**ABOUT THIS EXERCISE**
Find the word "mkKv" in the data below and copy each line that holds it.

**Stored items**

== Segment start ==

Lemma put_record_ok (st : Inner E) v o snap c base bound cur rev key value lease iv il pk A :
  let i := index st in
  ctx_inv i snap c base bound → cache_coh v (idx_gens i) snap cur →
  rev_le bound rev → rev_pos rev → base < main rev → is_i64 lease →
  abs_rel A (ctx_gens i c) (apply_batch (batch c) snap) →
  match spec_put rev key value lease iv il pk A with
  | Err r =>
      ∃ v', put_record snap rev key value lease iv il pk (st_with st v o, c)
            = (Err (Refused r), (st_with st v' o, c)) ∧ cache_coh v' (idx_gens i) snap cur
  | Ok e =>
      ∃ v' c', put_record snap rev key value lease iv il pk (st_with st v o, c)
               = (Ok (ef_result e, true), (st_with st v' o, c')) ∧
        cache_coh v' (idx_gens i) snap cur ∧ ctx_inv i snap c' base (rev_next rev) ∧
        abs_rel (ef_abs e) (ctx_gens i c') (apply_batch (batch c') snap) ∧
        pending_events c' = pending_events c ++ ef_events e ∧ event_marks c' = event_marks c
  end.
Proof.
  intros i Hc Hv Hle Hpos Hbase Hi64 HA. unfold put_record.
  set (G := ctx_gens i c). set (vts := apply_batch (batch c) snap).
  destruct (take_index_ok st v o snap c base bound key Hc)
    as (from & c0 & Htake & Hrestore & Hb0 & Hl0 & He0 & Hm0 & Hins).
  rewrite (pbind_run _ _ _ _ _ Htake). fold i G in Htake, Hrestore |- *.
  pose proof (cx_core _ _ _ _ _ Hc) as Hcore. fold G vts in Hcore.
  destruct (prev_record_ok st v o snap c c0 base bound cur key from Hc Hv Hl0)
    as (v' & Hprev & Hv').
  rewrite (pbind_run _ _ _ _ _ Hprev). fold i G vts.
  unfold spec_put. rewrite (abs_live A G vts bound key Hcore HA).
  destruct ((iv || il) && bool_decide (live_rec G vts key = None)) eqn:Href.
  { exists v'. split; [|done]. unfold pbind, xmodify, pfail. by rewrite Hrestore. }
  set (eff_value := if iv then _ else value). set (eff_lease := if il then _ else lease).
  assert (is_i64 eff_lease) as Hi64'.
  { unfold eff_lease. destruct il; [|done].
    destruct (live_rec G vts key) as [p|] eqn:Hp; [|done].
    destruct (live_rec_inv _ _ _ _ _ Hcore Hp) as (? & ? & _ & _ & _ & _ & Hok). apply Hok. }
  destruct (record_put (mkIdx key (G key)) rev) as [idx [ver cr]] eqn:Hput.
  set (rec := mkKv key eff_value (main cr) (main rev) ver eff_lease false).
  destruct (serialize_ok rec) as [b Hb].
  assert (∀ e, e ∈ history (G key) → rev_lt e.1 rev) as Hfresh.
  { intros e He. eapply rev_lt_le_trans; [by eapply (ci_bound _ _ _ Hcore)|done]. }
  assert (rev_le bound (rev_next rev)) as Hle' by (etrans; [done|apply rev_lt_le, rev_lt_next]).
  destruct (core_put G vts bound (rev_next rev) key rev idx ver cr eff_value eff_lease b Hcore
              (rev_lt_next _) Hle' Hpos Hfresh Hi64' Hput Hb) as [Hstep Hcr].
  destruct (record_put_puts _ _ _ _ _ _ Hput) as [Hver Hputs].
  destruct (record_put_gens _ _ _ _ _ _ Hput) as (_ & Hkey & Hne & _ & _).
  destruct (record_put_spec (mkIdx key (G key)) rev idx ver cr)
    as (_ & Hhist & _); [apply Hcore|done..|].
  set (ops := OpPut TABLE_KV (make_kv_key key rev) b
    :: lease_ops (default 0 (rec_lease <$> live_rec G vts key)) eff_lease key) in *.
  set (ev := mkEvent EvPut rec (live_rec G vts key)).
  exists v', (ctx_event c key ops idx rec ev).
  assert (mkKv key eff_value (default (main rev) (create_revision <$> live_rec G vts key))
            (main rev) (a_puts A key + 1) eff_lease false = rec) as Hrec.
  { unfold rec. rewrite (abs_puts A G vts bound key Hcore HA), <- Hver. f_equal.
    destruct (live_rec G vts key); cbn; [done|]. by destruct Hcr as [_ ->]. }
  rewrite Hrec. split_and!.
  - unfold or_restore, plift. rewrite Hb. cbn [ok_or]. unfold pbind at 1.
    unfold pbind at 1. unfold xmodify at 1.
    rewrite (pbind_run _ _ _ _ _ (lease_stage_ok _ _ _ _ _)).
    unfold pbind, xmodify, pret, push_event. cbn.
    unfold set_batch, set_idx_cache, set_latest_record_cache, set_pending_events, ctx_event, ops.
    cbn. unfold batch_put. rewrite Hb0, Hl0, He0, Hm0, Hins, <- app_assoc. done.
  - done.
  - by eapply (ctx_event_inv i snap c base bound (rev_next rev) key rev false).
  - cbn [batch ctx_event]. rewrite apply_batch_app.
    apply (abs_rel_ext _ (upd G key (generations idx))); [apply ctx_event_gens|].
    rewrite (abs_puts A G vts bound key Hcore HA), <- Hver.
    by apply (abs_rel_event A G vts (generations idx) _ key rev (rev_next rev) (Some rec) ver).
  - done.
  - done.
Qed.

== Segment end ==

**SOLVED EXERCISE**
  set (rec := mkKv key eff_value (main cr) (main rev) ver eff_lease false).
  assert (mkKv key eff_value (default (main rev) (create_revision <$> live_rec G vts key))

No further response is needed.